I have never seen a reason to hide my diabetes, be it in a job interview, on a date, or even at a traffic stop. But that doesn’t mean my diabetes doesn’t affect what I may or may not do in each of those circumstances. Especially when I go low. Not just below-70-is-the-definition-of-hypoglycemia low, but I’m talking about the I-must-have-a-panda-bear-wrapped-around-my-head-and-I-can’t-tell-what-is-real-and-what-isn’t kind of low. I’m talking the glucose-meter-just-registered-a-two-digit-number-that-starts-with-a-two kind of low. I’m talking the black-out kind of low.

For me the scary things about this kind of low is that I don’t feel it coming on, and I don’t usually realize when it’s happening. And when I do finally get my glucose levels back up to a more cognitive state, I have a lot of trouble discerning what happened from a dream, so I end up asking a lot of rather embarrassing questions.

I bring this up because I’ve gone low a few times on the phone while I was at work. Back in 2010, it happened on a conference call. There was an agenda for the call, so I knew that my turn to provide a status update on a number of things was approaching. I tried to focus on what I would say, and focused so much that I neglected to think about other things. Like how I was feeling. So when my turn came, I must have babbled incoherently. I probably sounded drunk while I was trying to portray that everything was fine. I clearly remember the image of my boss storming out of her office where she’d been listening to the call just to ask me what I was doing. This is when I realized something was off.

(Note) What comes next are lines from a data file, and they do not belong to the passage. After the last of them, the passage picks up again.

(* ===== verification/ModelRequest.v ===== *)
(** * The ModelRequest record, src/eco_runtime/contracts.py and its schema

    [validate_record] of the runtime contracts on the one kind of record the team
    coordinator accepts as the subject of a model call.  A record of another
    kind is refused here; the coordinator refuses it too, with the same error,
    when the validator lets it pass. *)

From S2P Require Import Prelude Json PyTime Schema RouteRecords.

(** [FORMAT_CHECKER]: [RFC3339_RE] and [fromisoformat]. *)
Definition is_rfc3339 (s : string) : bool := is_some (parse_rfc3339 s).

Definition runtime_id : schema := SStr (search_pattern is_identifier).
Definition sha256_schema : schema := SStr (search_pattern is_digest).
Definition model_request_schema : schema :=
  SObj ["apiVersion"; "kind"; "metadata"; "spec"]
    [("apiVersion", SEnum ["runtime.ai.ecosystem/v1alpha1"]); ("kind", SEnum ["ModelRequest"]);
     ("metadata",
       SObj ["id"; "runId"; "createdAt"]
         [("id", runtime_id); ("runId", runtime_id); ("createdAt", SStr is_rfc3339)]);
     ("spec",
       SObj ["planDigest"; "deploymentId"; "deploymentIdentityDigest"; "endpointBindingDigest";
             "input"; "parameters"; "timeoutMs"; "fallbackPolicy"]
         [("planDigest", sha256_schema); ("deploymentId", runtime_id);
          ("deploymentIdentityDigest", sha256_schema); ("endpointBindingDigest", sha256_schema);
          ("input",
            SObj ["artifactRecordDigest"; "contentDigest"; "byteLength"; "dataClass"; "trust"]
              [("artifactRecordDigest", sha256_schema); ("contentDigest", sha256_schema);
               ("byteLength", SRange 0 1073741824); ("dataClass", SEnum ["D0"; "D1"; "D2"; "D3"]);
               ("trust", SEnum ["P0"; "P1"; "P2"; "P3"; "P4"])]);
          ("parameters",
            SObj ["maxOutputTokens"; "maxOutputBytes"; "temperatureMillis"]
              [("maxOutputTokens", SRange 1 1000000); ("maxOutputBytes", SRange 1 1073741824);
               ("temperatureMillis", SRange 0 2000)]);
          ("timeoutMs", SRange 1 3600000); ("fallbackPolicy", SEnum ["none"])])].

Record ModelRequest : Type := {
  mq_run : string; mq_deployment_id : string; mq_identity_digest : string;
  mq_artifact : string; mq_data_class : string; mq_max_output_tokens : Z;
}.
Definition as_model_request (doc : json) : option ModelRequest :=
  match doc with
  | JObj o =>
      m ← obj_at "metadata" o; sp ← obj_at "spec" o;
      r ← str_at "runId" m; d ← str_at "deploymentId" sp; i ← str_at "deploymentIdentityDigest" sp;
      inp ← obj_at "input" sp; a ← str_at "artifactRecordDigest" inp;
      c ← str_at "dataClass" inp; ps ← obj_at "parameters" sp; t ← int_at "maxOutputTokens" ps;
      Some {| mq_run := r; mq_deployment_id := d; mq_identity_digest := i; mq_artifact := a;
              mq_data_class := c; mq_max_output_tokens := t |}
  | _ => None
  end.

Definition validate_model_request `{Jsonschema} (document : json) : result json :=
  raise ContractValidationError when (negb (is_valid model_request_schema document)) else
  Ok document.
(* ===== verification/TeamStore.v ===== *)
(** * The coordinator's database, src/eco_teams/runtime.py

    [TeamCoordinator] keeps its runs in a SQLite file.  A table is the list of its
    rows in the order they were inserted; columns hold values of their declared
    types.  Every change of the state is authenticated: [_write_state_auth_locked]
    appends the digest of the whole state to a chain of events and signs the head,
    [_verify_state_locked] recomputes it before any use.  A [transaction] that
    raises leaves the file as it was.  The path and permission checks of
    [_prepare_private_path] and [_check_private_file] are not modelled. *)

From S2P Require Import Prelude Json Digest PyTime PyClock PyFloat RouteRecords RouteConsumption TeamContracts.

Notation team_error code := (TeamRuntimeError code) (only parsing).

Definition _APPLICATION_ID : Z := 0x45434F36.
Definition _SCHEMA_VERSION : Z := 1.

(** ** Times *)

(** [_utc] *)
Definition _utc (value : datetime) : result Z :=
  match astimezone_utc value with
  | None => Err (team_error "ECO_TEAM_CLOCK_INVALID")
  | Some t => t
  end.
(** [_time_text]: seconds only. *)
Definition _time_text (t : Z) : string := timestamp (t - t mod 1000000).
Definition _parse_time `{FromIso} (value : string) : result Z :=
  let! t := some_or (team_error "ECO_TEAM_TIME_INVALID") (read_time value) in utc_of t.

(** ** Tables *)

Inductive task_status : Type :=
| Pending | Leased | Started | Succeeded | Failed | Cancelled | Ambiguous.
#[export] Instance task_status_eq_dec : EqDecision task_status.
Proof. solve_decision. Defined.
Definition status_text (s : task_status) : string :=
  match s with
  | Pending => "pending" | Leased => "leased" | Started => "started" | Succeeded => "succeeded"
  | Failed => "failed" | Cancelled => "cancelled" | Ambiguous => "ambiguous"
  end.
Definition _TERMINAL : list task_status := [Succeeded; Failed; Cancelled; Ambiguous].

Record manifest_row : Type := {
  mr_id : string; mr_project : string; mr_team : string; mr_digest : string; mr_document : string;
}.
Record run_row : Type := {
  rn_id : string; rn_manifest : string; rn_team : string; rn_project : string;
  rn_status : string; rn_cancellation : bool; rn_max_tokens : Z; rn_max_cost : Z;
  rn_result : option string;
}.
Record task_row : Type := {
  tw_run : string; tw_id : string; tw_digest : string; tw_document : string;
  tw_status : task_status; tw_attempt : Z; tw_worker : option string;
  tw_lease_hash : option string; tw_lease_expires : option Z;
  tw_reserved_tokens : Z; tw_reserved_cost : Z; tw_charged_tokens : Z; tw_charged_cost : Z;
  tw_outcome : option string; tw_cancellation : bool;
}.
Record handoff_row : Type := {
  hw_run : string; hw_id : string; hw_from : string; hw_to : string; hw_artifact : string;
  hw_digest : string; hw_document : string;
}.
Record route_row : Type := { rw_route : string; rw_task : string; rw_consumed_at : Z }.
Record store_meta : Type := {
  sm_store_id : string; sm_schema_version : Z; sm_key_id : string; sm_created_at : string;
  sm_last_observed : Z;
}.
Record state_auth : Type := { au_revision : Z; au_digest : string; au_mac : string }.
Record state_event : Type := {
  ev_revision : Z; ev_digest : string; ev_previous : string; ev_event : string; ev_mac : string;
}.

Record team_db : Type := {
  db_application_id : Z; db_user_version : Z;
  db_manifests : list manifest_row; db_runs : list run_row; db_tasks : list task_row;
  db_handoffs : list handoff_row; db_routes : list route_row;
  db_meta : option store_meta; db_auth : option state_auth; db_events : list state_event;
}.
(** What [CREATE TABLE] leaves in a new file. *)
Definition empty_db : team_db :=
  {| db_application_id := 0; db_user_version := 0; db_manifests := []; db_runs := [];
     db_tasks := []; db_handoffs := []; db_routes := []; db_meta := None; db_auth := None;
     db_events := [] |}.

(** One table replaced. *)
Definition with_manifests (db : team_db) (l : list manifest_row) : team_db :=
  {| db_application_id := db_application_id db; db_user_version := db_user_version db;
     db_manifests := l; db_runs := db_runs db; db_tasks := db_tasks db;
     db_handoffs := db_handoffs db; db_routes := db_routes db; db_meta := db_meta db;
     db_auth := db_auth db; db_events := db_events db |}.
Definition with_runs (db : team_db) (l : list run_row) : team_db :=
  {| db_application_id := db_application_id db; db_user_version := db_user_version db;
     db_manifests := db_manifests db; db_runs := l; db_tasks := db_tasks db;
     db_handoffs := db_handoffs db; db_routes := db_routes db; db_meta := db_meta db;
     db_auth := db_auth db; db_events := db_events db |}.
Definition with_tasks (db : team_db) (l : list task_row) : team_db :=
  {| db_application_id := db_application_id db; db_user_version := db_user_version db;
     db_manifests := db_manifests db; db_runs := db_runs db; db_tasks := l;
     db_handoffs := db_handoffs db; db_routes := db_routes db; db_meta := db_meta db;
     db_auth := db_auth db; db_events := db_events db |}.
Definition with_handoffs (db : team_db) (l : list handoff_row) : team_db :=
  {| db_application_id := db_application_id db; db_user_version := db_user_version db;
     db_manifests := db_manifests db; db_runs := db_runs db; db_tasks := db_tasks db;
     db_handoffs := l; db_routes := db_routes db; db_meta := db_meta db;
     db_auth := db_auth db; db_events := db_events db |}.
Definition with_routes (db : team_db) (l : list route_row) : team_db :=
  {| db_application_id := db_application_id db; db_user_version := db_user_version db;
     db_manifests := db_manifests db; db_runs := db_runs db; db_tasks := db_tasks db;
     db_handoffs := db_handoffs db; db_routes := l; db_meta := db_meta db;
     db_auth := db_auth db; db_events := db_events db |}.
Definition with_auth (db : team_db) (m : option store_meta) (a : option state_auth)
    (e : list state_event) : team_db :=
  {| db_application_id := db_application_id db; db_user_version := db_user_version db;
     db_manifests := db_manifests db; db_runs := db_runs db; db_tasks := db_tasks db;
     db_handoffs := db_handoffs db; db_routes := db_routes db; db_meta := m; db_auth := a;
     db_events := e |}.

My response was to bail. “Hey, so, I think I should tell you more things, but I’m really, really low right now, so… right. Stop diabetes and all that! Gotta go,” and I hung up.

After the conference call had ended, I received a few angry emails from others who had been on the call asking what my problem had been. Severe hypoglycemia was all I could tell them. They knew what that meant (yes, this was when I was with “Big Red”), but I felt some trust had been lost and there was no way I could help them understand how it felt. Or how embarrassed I was. Or how helpless I felt. Or how guilty I still feel.

The ironic setting of that particular incidence aside, I think it’s important to share with people that when this happens, even in environments where no real harm is done, those of us who experience it first hand are upset because we let ourselves down. We should be able to feel a low coming on. We should be able to realize when our brain isn’t working quite right. We should at least have the ability to recognize that feeling as though all the fog in San Francisco is hovering over our head and we can’t get out of it.

Most of the time, we are aware of these feelings. And we guzzle a juice box or five to remedy the situation before it gets worse. But every now and then hypoglycemia slips by us and puts us into situations that in a way, we’ll never quite get over. Even if it doesn’t matter to anyone else, it still matters to us. At least, that’s how I feel about it.